Sun Daniel, Haste Nina M, Sun Josh, Serafim Mateus Sá Magalhães, Salvioni Anna, Olson Joshua, Cole Jason, Okumura Cheryl, Gallo Richard L, Sakoulas George, O'Donoghue Anthony J, Hensler Mary E, Nizet Victor
Division of Host-Microbe Systems and Therapeutics, Department of Pediatrics, University of California San Diego School of Medicine, La Jolla, CA, USA.
Skaggs School of Pharmacy and Pharmaceutical Sciences, University of California San Diego School of Medicine, La Jolla, CA, USA.
Infect Microbes Dis. 2025 Mar;7(1):43-53. doi: 10.1097/im9.0000000000000174. Epub 2025 Jan 27.
Infections refractory to standard antibiotic therapy are contributing to adverse treatment outcomes in patients suffering from deep-seated bacterial infections caused by increasingly resistant pathogens. Adjunctive strategies targeting bacterial virulence factors have been considered to supplement the host immune response in fighting the infection. Previous studies suggest that the FDA-approved anti-inflammatory drug diflunisal inhibits (SA) α-toxin expression by its interaction with the response regulator AgrA. We investigated the broader anti-virulence properties of diflunisal against pathogenic strains of SA and established proof-of-concept for its efficacy in blocking SA virulence.
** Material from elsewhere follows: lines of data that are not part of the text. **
(* ===== verification/CloudflareTasks.v ===== *)
(** * The Cloudflare tasks

    [src/tasks/cloudflare.rs]: the updater of the official prefixes, the poller of seed
    lists, the sampler and the candidate prober.  A round of a task is a function of the
    configuration it runs under, the clock, and what its lookups and fetches return; the
    JSON decoder is a parameter.  The rounds of different tasks interleave, which
    [interleaved] describes access by access.  The lines that read a plain-text prefix list are from
    [src/cloudflare/prefixes.rs]. *)

From Stdlib Require Import Ascii String.
From S2P Require Import Prelude.
From S2P Require Import Hashing.
From S2P Require Import Floats.
From S2P Require Import Names.
From S2P Require Import Net.
From S2P Require Import Text.
From S2P Require Import Config.
From S2P Require Import Errors.
From S2P Require Import Dns.
From S2P Require Import EdnsOptions.
From S2P Require Import Prefixes.
From S2P Require Import CloudflarePolicy.
From S2P Require Import Cache.
From S2P Require Import HotSet.
From S2P Require Import Sampler.
From S2P Require Import Candidates.
From S2P Require Import Validate.
From S2P Require Import Quality.
From S2P Require Import Evidence.
From S2P Require Import Reload.
From S2P Require Import ProbeGuard.
From S2P Require Import Probing.
From S2P Require Import ProbeHttp.
From S2P Require Import Engine.
From S2P Require Import Seeds.

(** ** Plain-text prefix lists *)

Fixpoint list_lines (out : list str) (ls : list str) : result CloudflareError (list str) :=
  match ls with
  | [] => Ok out
  | raw :: ls =>
      let line := trim raw in
      if is_empty line || starts_with line (lit "#") then list_lines out ls
      else if (Z.to_nat 4096 <=? length out)%nat then Err (CfParse (lit "prefix list had too many lines"))
      else list_lines (out ++ [line]) ls
  end.

Definition parse_text_list (body : str) : result CloudflareError (list str) :=
  if negb (valid_utf8 body) then Err (CfParse (lit "prefix list was not valid UTF-8"))
  else if starts_with (skip_while is_whitespace body) (lit "<")
  then Err (CfParse (lit "prefix list returned HTML instead of CIDRs"))
  else list_lines [] (lines body).

(** ** State and surroundings *)

(** What the tasks share, and the prefix cache on disk as it would be read back. *)
Record Tasks : Type := mk_Tasks {
  tk_cloudflare : CloudflareState;
  tk_sampler : StratifiedSampler;
  tk_queue : ProbeQueue;
  tk_disk : option StoredSnapshot
}.

Definition with_cf (t : Tasks) (cf : CloudflareState) : Tasks :=
  mk_Tasks cf (tk_sampler t) (tk_queue t) (tk_disk t).
(** A command that is refused changes nothing; of a failed reload the process keeps only
    the error it reports. *)
Theorem failed_commands_change_nothing w a r e :
  (dispatch' w a r).1 = RespErr e ->
  (dispatch' w a r).2 = a ∨
  (rq_command r = lit "reload" ∧ (dispatch' w a r).2 = with_app a (reload_failed (ad_app a) e)).
Proof.
  unfold dispatch. destruct (str_eqb _ (lit "check-config")); [by left|].
  destruct (str_eqb _ (lit "reload")) eqn:Er.
  { apply str_eqb_eq in Er. unfold reload_command, reload. intros H. right.
    split; [done|]. repeat case_match; cbn in *; simplify_eq; done. }
  unfold flush_command, admin_cloudflare, set_mode, scan_now, verify_domain.
  repeat case_match; cbn [fst snd]; intros H'; try done; by left.
Qed.

(** After a name has been flushed, in whatever letter case it was given and with or
    without the trailing dot, the cache holds nothing for it: no answer, no remembered
    failure and no variants, of any type. *)
Theorem flushed_names_are_gone w a ls text k :
  Forall label_ok ls -> ls ≠ [] -> key_name k = dotted (map to_ascii_lowercase ls) ->
  text = join_with dot ls ∨ text = dotted ls ->
  let '(resp, a') := dispatch' w a (mk_Request (lit "flush-name") [text]) in
  resp = RespOk (DataFlushed text) ∧ m_get (c_answers (ad_cache a')) k = None ∧
  m_get (c_failures (ad_cache a')) k = None ∧ m_get (c_variants (ad_cache a')) k = None.
Proof.
  intros Hl Hn Hk Ht. cbn -[flush_name]. split; [done|].
  assert (str_eqb (key_name k) (normalize_name text) = true) as He
    by (rewrite (normalize_name_dotted ls), Hk by done; by apply str_eqb_eq).
  split_and!; apply eq_None_not_Some; intros [x Hx%m_get_maintain];
    apply m_get_invalidate_if in Hx as [_ Hx]; congruence.
Qed.

(** [scan-now] asks for a probe of every sampled address whatever the pool said of it:
    what it reports and what it queues do not depend on the pool. *)
Theorem scan_ignores_admission w a p :
  let b := mk_Admin (ad_app a) (ad_cache a) (with_pool (ad_cloudflare a) p) (ad_sampler a) in
  (scan_now w b).1 = (scan_now w a).1 ∧
  app_probes (ad_app (scan_now w b).2) = app_probes (ad_app (scan_now w a).2).
Proof.
  unfold scan_now, admin_config. cbn. destruct (cs_prefixes (ad_cloudflare a)); [|done].
  destruct (next_round _ _ _). by destruct (offer_jobs _ _).
Qed.
End commands.

(** ** A concrete process *)

Section witnesses.
#[local] Existing Instance ipnet_reference.
#[local] Existing Instance plain_urls.
#[local] Existing Instance plain_toml.
#[local] Existing Instance open_governor.
#[local] Existing Instance group_order.
#[local] Existing Instance moka_assoc.
#[local] Existing Instance moka_assoc_laws.
#[local] Existing Instance addr_order.
#[local] Existing Instance validation_order.
(** Thirty-two octets of text that is not ASCII are cut inside a character. *)
Theorem foreign_text_stops_the_parser :
  let hop := lit "a" ++ concat (repeat [chr 195; chr 169] 15) ++ lit "b" in
  length hop = 32%nat ∧ parse_route_v6 (unlines [route_line_v6 hop]) = None.
Proof. split; vm_compute; reflexivity. Qed.

(** A sign is taken for a digit of an address. *)
Example signs_are_digits :
  parse_hex_v6 (lit "+e800000000000000000000000000001") = Some (Some (14 * 2 ^ 120 + 128 * 2 ^ 112 + 1)).
Proof. vm_compute. reflexivity. Qed.

Definition two_interfaces : list (str * option IpAddr) :=
  [(lit "eth0", Some (V4 (ipv4 10 0 0 7))); (lit "lo", Some (V4 (ipv4 127 0 0 1))); (lit "tun0", None);
   (lit "eth1", Some (V4 (ipv4 203 0 114 9)))].

Lemma listing_order_is_no_change_witness :
  let at_ l := sample (Some table_v4) (Some table_v6) (λ _, Some (V4 (ipv4 10 0 0 7))) (Some l)
                 (V4 (ipv4 1 1 1 1)) (V4 (ipv4 1 1 1 1)) in
  at_ two_interfaces = at_ (rev two_interfaces).
Proof.
  exact (proj1 (listing_order_is_no_change (Some table_v4) (Some table_v6) (λ _, Some (V4 (ipv4 10 0 0 7)))
    two_interfaces (rev two_interfaces) (V4 (ipv4 1 1 1 1)) (V4 (ipv4 1 1 1 1)) unknown_network 0
    (Permutation_rev two_interfaces))).
Defined.
End witnesses.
Our studies reveal that diflunisal inhibits α-toxin production, sensitizes SA to cationic antibiotics and human antimicrobial peptides, inhibits the production of the golden pigment staphyloxanthin, and reduces biofilm formation. Molecular docking simulations revealed potential interactions between diflunisal and AgrA binding sites. In addition, sequence alignment of the SA AgrA response regulator demonstrated similarities to other response regulators involved in controlling virulence factor expression. Appreciation of the antivirulence properties of diflunisal supports a therapeutic strategy distinct from structurally similar compounds, such as salicylic acid. The repurposing of diflunisal may mitigate disease severity and provide a unique adjunctive tool in the treatment of SA infection.
对于患有由耐药性日益增强的病原体引起的深部细菌感染的患者,标准抗生素治疗难治的感染正导致不良治疗结果。针对细菌毒力因子的辅助策略已被认为可在对抗感染中补充宿主免疫反应。先前的研究表明,美国食品药品监督管理局(FDA)批准的抗炎药双氯芬酸通过与反应调节因子AgrA相互作用来抑制金黄色葡萄球菌(SA)α-毒素的表达。我们研究了双氯芬酸对SA致病菌株更广泛的抗毒力特性,并确立了其在阻断SA毒力方面疗效的概念验证。我们的研究表明,双氯芬酸可抑制α-毒素的产生,使SA对阳离子抗生素和人类抗菌肽敏感,抑制金色色素葡萄球菌黄素的产生,并减少生物膜形成。分子对接模拟揭示了双氯芬酸与AgrA结合位点之间的潜在相互作用。此外,SA AgrA反应调节因子的序列比对显示出与其他参与控制毒力因子表达的反应调节因子相似。认识到双氯芬酸的抗毒力特性支持了一种不同于结构相似化合物(如水杨酸)的治疗策略。双氯芬酸的重新利用可能会减轻疾病严重程度,并为SA感染的治疗提供一种独特的辅助工具。